### Data in this exercise
(** * Channel lifecycle and argument marshalling of grpc-native-core

    A shallow embedding of [packages/grpc-native-core/ext/channel.cc]:
    the channel-argument encoder ([ParseChannelArgs],
    [DeallocateChannelArgs]) over an explicit native heap, and the
    methods of the [Channel] wrapper over a world made of that heap, the
    wrapped [Channel] objects and the log of calls into the gRPC core.

    Conventions.
    - A JavaScript string stands for its UTF-8 bytes, the view that
      [Nan::Utf8String] gives of it; a C string is that byte sequence
      followed by one NUL byte.
    - A computation that returns [None] has left defined behaviour
      (invalid [free], access outside a block, use of a dangling
      pointer).  Every theorem about a run states that the run returns
      [Some]. *)

From Stdlib Require Import ZArith Ascii String.
From stdpp Require Import gmap strings list fin_maps.

Local Open Scope Z_scope.
Local Open Scope string_scope.
Local Open Scope list_scope.

(** ** JavaScript values *)

(** A JavaScript number, as far as the type tests of the file tell
    numbers apart: a double with an integral value, the negative zero,
    or any other double (fractions, infinities, NaN). *)
Inductive Number :=
| Integral (z : Z)
| NegativeZero
| NonIntegral.

(** Opaque handles of the gRPC core; a nullable pointer is an [option]. *)
Definition grpc_channel := positive.
Definition grpc_channel_credentials := positive.
Definition grpc_call := positive.

Abbreviation NULL := None (only parsing).

#[warnings="-register-all"]
Inductive Value :=
| VUndefined
| VNull
| VBoolean (b : bool)
| VNumber (n : Number)
| VString (s : string)
| VDate (t : Number)
| VFunction (f : positive)
| VObject (props : list (string * Value))
    (* a plain object: its own enumerable properties, in enumeration order *)
| VChannelCredentials (creds : option grpc_channel_credentials)
    (* a ChannelCredentials instance and the pointer it wraps *)
| VCall (call : option grpc_call)
    (* a Call instance and the pointer it wraps *)
| VChannel (obj : positive).
    (* an instance of the Channel template; [obj] names the wrapped object *)

Definition IsUndefined (v : Value) : bool :=
  match v with VUndefined => true | _ => false end.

### What the task asks
Reproduce all the records shown above, unchanged.

### Reply to the exercise
(** * Channel lifecycle and argument marshalling of grpc-native-core

    A shallow embedding of [packages/grpc-native-core/ext/channel.cc]:
    the channel-argument encoder ([ParseChannelArgs],
    [DeallocateChannelArgs]) over an explicit native heap, and the
    methods of the [Channel] wrapper over a world made of that heap, the
    wrapped [Channel] objects and the log of calls into the gRPC core.

    Conventions.
    - A JavaScript string stands for its UTF-8 bytes, the view that
      [Nan::Utf8String] gives of it; a C string is that byte sequence
      followed by one NUL byte.
    - A computation that returns [None] has left defined behaviour
      (invalid [free], access outside a block, use of a dangling
      pointer).  Every theorem about a run states that the run returns
      [Some]. *)

From Stdlib Require Import ZArith Ascii String.
From stdpp Require Import gmap strings list fin_maps.

Local Open Scope Z_scope.
Local Open Scope string_scope.
Local Open Scope list_scope.

(** ** JavaScript values *)

(** A JavaScript number, as far as the type tests of the file tell
    numbers apart: a double with an integral value, the negative zero,
    or any other double (fractions, infinities, NaN). *)
Inductive Number :=
| Integral (z : Z)
| NegativeZero
| NonIntegral.

(** Opaque handles of the gRPC core; a nullable pointer is an [option]. *)
Definition grpc_channel := positive.
Definition grpc_channel_credentials := positive.
Definition grpc_call := positive.

Abbreviation NULL := None (only parsing).

#[warnings="-register-all"]
Inductive Value :=
| VUndefined
| VNull
| VBoolean (b : bool)
| VNumber (n : Number)
| VString (s : string)
| VDate (t : Number)
| VFunction (f : positive)
| VObject (props : list (string * Value))
    (* a plain object: its own enumerable properties, in enumeration order *)
| VChannelCredentials (creds : option grpc_channel_credentials)
    (* a ChannelCredentials instance and the pointer it wraps *)
| VCall (call : option grpc_call)
    (* a Call instance and the pointer it wraps *)
| VChannel (obj : positive).
    (* an instance of the Channel template; [obj] names the wrapped object *)

Definition IsUndefined (v : Value) : bool :=
  match v with VUndefined => true | _ => false end.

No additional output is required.